Work required:
Copy every line of the listing that holds the string "exists".

%%

(** The words read so far, with the accumulated bytes in order. *)
Fixpoint conninfo (st : ConnState) (done : list (list byte * list byte)) (l : list byte)
    : option (list (list byte * list byte)) :=
  match l with
  | [] =>
      match st with
      | CKey [] => Some done
      | CValue k => Some (done ++ [(k, [])])
      | CPlain k v | CPlainEscape k v => Some (done ++ [(k, v)])
      | _ => None
      end
  | b :: l =>
      match st with
      | CKey k =>
          if is_blank b then conninfo (if decide (k = []) then CKey [] else CEquals k) done l
          else if bool_decide (b = x3d) then (if decide (k = []) then None else conninfo (CValue k) done l)
          else conninfo (CKey (k ++ [b])) done l
      | CEquals k =>
          if is_blank b then conninfo (CEquals k) done l
          else if bool_decide (b = x3d) then conninfo (CValue k) done l else None
      | CValue k =>
          if is_blank b then conninfo (CValue k) done l
          else if bool_decide (b = x27) then conninfo (CQuoted k []) done l
          else if bool_decide (b = x5c) then conninfo (CPlainEscape k []) done l
          else conninfo (CPlain k [b]) done l
      | CPlain k v =>
          if is_blank b then conninfo (CKey []) (done ++ [(k, v)]) l
          else if bool_decide (b = x5c) then conninfo (CPlainEscape k v) done l
          else conninfo (CPlain k (v ++ [b])) done l
      | CPlainEscape k v => conninfo (CPlain k (v ++ [b])) done l
      | CQuoted k v =>
          if bool_decide (b = x27) then conninfo (CKey []) (done ++ [(k, v)]) l
          else if bool_decide (b = x5c) then conninfo (CQuotedEscape k v) done l
          else conninfo (CQuoted k (v ++ [b])) done l
      | CQuotedEscape k v => conninfo (CQuoted k (v ++ [b])) done l
      end
  end.

Definition conninfo_words (s : string) : option (list (list byte * list byte)) := conninfo (CKey []) [] (as_bytes s).

(** A byte that neither ends nor changes an unquoted value. *)
Definition plain_byte (b : byte) : Prop := is_blank b = false /\ b <> x3d /\ b <> x27 /\ b <> x5c.

Lemma illegal_at_plain b l : illegal_at (b :: l) = false -> plain_byte b.
Proof.
  unfold illegal_at, strip_ws, plain_byte, is_blank. destruct l as [|b1 [|b2 l]]; cbn [take map];
    repeat case_match; intros; try done; destruct_and?; (split; [lia|]);
    repeat split; intros ->; vm_compute in *; done.
Qed.

Lemma has_illegal_plain l : has_illegal l = false -> Forall plain_byte l.
Proof.
  induction l as [|b l IH]; simpl; [done|]. intros [H1 H2]%orb_false_iff.
  constructor; [by eapply illegal_at_plain|by apply IH].
Qed.

Lemma plain_value k done v rest b :
  Forall plain_byte v -> is_blank b = true ->
  forall acc, conninfo (CPlain k acc) done (v ++ b :: rest) = conninfo (CKey []) (done ++ [(k, acc ++ v)]) rest.
Proof.
  intros Hv Hb. induction Hv as [|x v (H1 & H2 & H3 & H4) _ IH]; intros acc; simpl.
  - by rewrite Hb, app_nil_r.
  - rewrite H1, bool_decide_false by done. by rewrite IH, <- (assoc_L (++)).
Qed.

Lemma plain_value_end k done v :
  Forall plain_byte v -> forall acc, conninfo (CPlain k acc) done v = Some (done ++ [(k, acc ++ v)]).
Proof.
  intros Hv. induction Hv as [|x v (H1 & H2 & H3 & H4) _ IH]; intros acc; simpl.
  - by rewrite app_nil_r.
  - rewrite H1, bool_decide_false by done. by rewrite IH, <- (assoc_L (++)).
Qed.

Lemma value_start k done b l : plain_byte b -> conninfo (CValue k) done (b :: l) = conninfo (CPlain k [b]) done l.
Proof. intros (H1 & H2 & H3 & H4). simpl. by rewrite H1, !bool_decide_false by done. Qed.

(** One word of clean text, followed by a blank or by the end. *)
Lemma clean_bytes s : clean s -> exists b l, as_bytes s = b :: l /\ plain_byte b /\ Forall plain_byte l.
Proof.
  intros [Hne Hc%has_illegal_plain]. destruct (as_bytes s) as [|b l] eqn:E.
  - destruct Hne. apply as_bytes_inj. done.
  - apply Forall_cons in Hc as []. eauto.
Qed.

Lemma conninfo_value k done s rest :
  clean s -> conninfo (CValue k) done (as_bytes s ++ x20 :: rest) = conninfo (CKey []) (done ++ [(k, as_bytes s)]) rest.
Proof.
  intros (b & l & -> & Hb & Hl)%clean_bytes. cbn [app]. rewrite value_start by done. by rewrite plain_value.
Qed.

Lemma conninfo_value_end k done s :
  clean s -> conninfo (CValue k) done (as_bytes s) = Some (done ++ [(k, as_bytes s)]).
Proof.
  intros (b & l & -> & Hb & Hl)%clean_bytes. rewrite value_start by done. by rewrite plain_value_end.
Qed.

(** A keyword of plain bytes up to its equals sign. *)
Definition keyword (k : list byte) : Prop := k <> [] /\ Forall plain_byte k.

Lemma plain_keyword s : clean s -> keyword (as_bytes s).
Proof. intros (b & l & -> & Hb & Hl)%clean_bytes. split; [done|by constructor]. Qed.

Lemma conninfo_key k done rest :
  keyword k -> conninfo (CKey []) done (k ++ x3d :: rest) = conninfo (CValue k) done rest.
Proof.
  intros [Hne Hk]. assert (forall acc, acc ++ k <> [] ->
    conninfo (CKey acc) done (k ++ x3d :: rest) = conninfo (CValue (acc ++ k)) done rest) as H.
  { clear Hne. induction Hk as [|x k (H1 & H2 & H3 & H4) _ IH]; intros acc Hacc; cbn [app conninfo].
    - rewrite app_nil_r in *. by destruct (decide (acc = [])).
    - rewrite H1, bool_decide_false by done. rewrite IH, <- (assoc_L (++)) by by destruct acc. done. }
  by apply (H []).
Qed.

Lemma as_bytes_app a b : as_bytes (a +:+ b) = as_bytes a ++ as_bytes b.
Proof. induction a as [|x a IH]; [done|]. exact (f_equal (cons (Ascii.byte_of_ascii x)) IH). Qed.

(** *** A port prints as digits *)
Lemma digits_clean l : Forall (fun b => is_digit b = true) l -> has_illegal l = false.
Proof.
  induction 1 as [|b l Hb _ IH]; [done|]. cbn [has_illegal]. rewrite IH, orb_false_r.
  clear IH. unfold is_digit in Hb. assert (strip_ws (b :: l) = None) as H.
  { unfold strip_ws. destruct l as [|b1 [|b2 l]]; cbn [take map]; repeat case_match; simplify_eq; done || lia. }
  unfold illegal_at. rewrite H. destruct l as [|b1 l]; cbn [take map]; lia.
Qed.

Lemma pretty_N_char_digit x : is_digit (Ascii.byte_of_ascii (pretty_N_char x)) = true.
Proof. unfold pretty_N_char. repeat case_match; vm_compute; done. Qed.

Lemma pretty_N_go_digits x : forall s,
  Forall (fun b => is_digit b = true) (as_bytes s) ->
  Forall (fun b => is_digit b = true) (as_bytes (pretty_N_go x s)) /\ (x <> 0%N \/ s <> EmptyString -> pretty_N_go x s <> EmptyString).
Proof.
  induction x as [x IH] using (well_founded_induction N.lt_wf_0). intros s Hs.
  destruct (decide (x = 0)%N) as [->|Hx]; [rewrite pretty_N_go_0; naive_solver|].
  rewrite pretty_N_go_step by lia.
  destruct (IH (x `div` 10)%N (ltac:(apply N.div_lt; lia)) (String (pretty_N_char (x `mod` 10)) s)) as [H1 H2].
  - match goal with |- Forall _ (as_bytes (String ?c s)) => change (as_bytes (String c s)) with (Ascii.byte_of_ascii c :: as_bytes s) end. constructor; [apply pretty_N_char_digit|done].
  - split; [done|]. intros _. apply H2. by right.
Qed.

Lemma pretty_clean z : 0 <= z -> clean (pretty z).
Proof.
  intros Hz. assert (exists n : N, pretty z = pretty n) as [n ->].
  { destruct z as [|p|p]; [by exists 0%N|by exists (N.pos p)|lia]. }
  unfold pretty, pretty_N. destruct (decide (n = 0)%N) as [->|Hn]; [split; [done|vm_compute; done]|].
  destruct (pretty_N_go_digits n EmptyString (Forall_nil_2 _)) as [H1 H2].
  split; [apply H2; by left|by apply digits_clean].
Qed.

(** Four clean fields make a connection string of exactly four words. *)
Lemma dsn_text_words host port database role :
  clean host -> 0 <= port -> clean database -> clean role ->
  conninfo_words (dsn_text host port database role) =
    Some [(as_bytes "host", as_bytes host); (as_bytes "port", as_bytes (pretty port));
          (as_bytes "dbname", as_bytes database); (as_bytes "user", as_bytes role)].
Proof.
  intros Hh Hp%pretty_clean Hd Hr. unfold conninfo_words, dsn_text. rewrite !as_bytes_app.
  change (as_bytes "host=") with (as_bytes "host" ++ [x3d]).
  change (as_bytes " port=") with (x20 :: as_bytes "port" ++ [x3d]).
  change (as_bytes " dbname=") with (x20 :: as_bytes "dbname" ++ [x3d]).
  change (as_bytes " user=") with (x20 :: as_bytes "user" ++ [x3d]).
  rewrite <- !(assoc_L (++)). cbn [app]. rewrite <- !(assoc_L (++)). cbn [app].
  rewrite conninfo_key by (apply plain_keyword; done). rewrite (conninfo_value _ _ _ _ Hh).
  rewrite conninfo_key by (apply plain_keyword; done). rewrite (conninfo_value _ _ _ _ Hp).
  rewrite conninfo_key by (apply plain_keyword; done). rewrite (conninfo_value _ _ _ _ Hd).
  rewrite conninfo_key by (apply plain_keyword; done). by rewrite (conninfo_value_end _ _ _ Hr).
Qed.

(** ** What resolution returns *)

(** A field's value and where it may come from: the override when it is set, the policy's
    target when it is not, and then the default, where there is one. *)
Definition layered {A} (override policy fallback : option A) (a : A) : Prop :=
  override = Some a \/ (override = None /\ policy = Some a) \/ (override = None /\ policy = None /\ fallback = Some a).

Lemma layered_none {A} (o p : option A) a : layered o p None a <-> or_else o p = Some a.
Proof. unfold layered. destruct o, p; simpl; naive_solver. Qed.

Lemma layered_default {A} (o p : option A) d a : layered o p (Some d) a <-> a = default d (or_else o p).
Proof. unfold layered. destruct o, p; simpl; naive_solver. Qed.

Lemma reject_resolved_ok_iff field value : reject_resolved_injection field value = Ok tt <-> clean value.
Proof.
  unfold reject_resolved_injection. rewrite <- (reject_ok_iff "resolved target" field).
  destruct (reject_dsn_injection _ _ _) as [[]|]; simpl; naive_solver.
Qed.

Lemma parse_unsigned_range max s p : parse_unsigned max s = Some p -> 0 <= p <= max.
Proof.
  unfold parse_unsigned. set (ds := match as_bytes s with x2b :: ds => ds | ds => ds end).
  assert (forall n, 0 <= n -> forallb is_digit ds = true -> 0 <= foldl (fun n d => 10 * n + (Z_of_byte d - 48)) n ds) as H.
  { induction ds as [|d ds IH]; intros n Hn; simpl; [done|]. unfold is_digit at 1. intros. apply IH; lia. }
  destruct ds as [|d ds']; [done|]. destruct (forallb is_digit _) eqn:E; [|done].
  specialize (H 0). repeat case_match; intros; simplify_eq. lia.
Qed.

Lemma bind_ok_iff {E A B} (x : result E A) (f : A -> result E B) (b : B) :
  (let? a := x in f a) = Ok b <-> exists a, x = Ok a /\ f a = Ok b.
Proof. destruct x; simpl; naive_solver. Qed.

Lemma ok_or_iff {E A} (e : E) (o : option A) a : ok_or e o = Ok a <-> o = Some a.
Proof. destruct o; simpl; naive_solver. Qed.

Lemma resolve_ok_iff r t :
  resolve r = Ok t <->
  or_else (host_override r) (option_map dsn_host (policy_target r)) = Some (r_host t) /\
  match port_override r with Some p => parse_u16 p | None => option_map dsn_port (policy_target r) end = Some (r_port t) /\
  r_database t = default (default_database r) (or_else (db_override r) (option_map dsn_database (policy_target r))) /\
  r_role t = default (default_role r) (or_else (role_override r) (option_map dsn_role (policy_target r))) /\
  clean (r_host t) /\ clean (r_database t) /\ clean (r_role t).
Proof.
  unfold resolve. setoid_rewrite bind_ok_iff. setoid_rewrite bind_ok_iff. cbv zeta. do 3 setoid_rewrite then_iff.
  repeat setoid_rewrite reject_resolved_ok_iff. setoid_rewrite ok_or_iff.
  set (db := default _ _). set (ro := default _ _).
  assert (forall m : TargetResolutionError, match port_override r with Some p => ok_or m (parse_u16 p)
            | None => ok_or m (option_map dsn_port (policy_target r)) end =
          ok_or m match port_override r with Some p => parse_u16 p | None => option_map dsn_port (policy_target r) end)
    as E by by intros; destruct (port_override r).
  setoid_rewrite E. setoid_rewrite ok_or_iff.
  destruct t as [h p d ro']; cbn. split.
  - intros (host & ? & port & ? & ? & ? & ? & [= -> -> <- <-]). done.
  - intros (? & ? & -> & -> & ? & ? & ?). eauto 10.
Qed.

%%

Your response:
Lemma clean_bytes s : clean s -> exists b l, as_bytes s = b :: l /\ plain_byte b /\ Forall plain_byte l.
  intros Hz. assert (exists n : N, pretty z = pretty n) as [n ->].
  { destruct z as [|p|p]; [by exists 0%N|by exists (N.pos p)|lia]. }
  (let? a := x in f a) = Ok b <-> exists a, x = Ok a /\ f a = Ok b.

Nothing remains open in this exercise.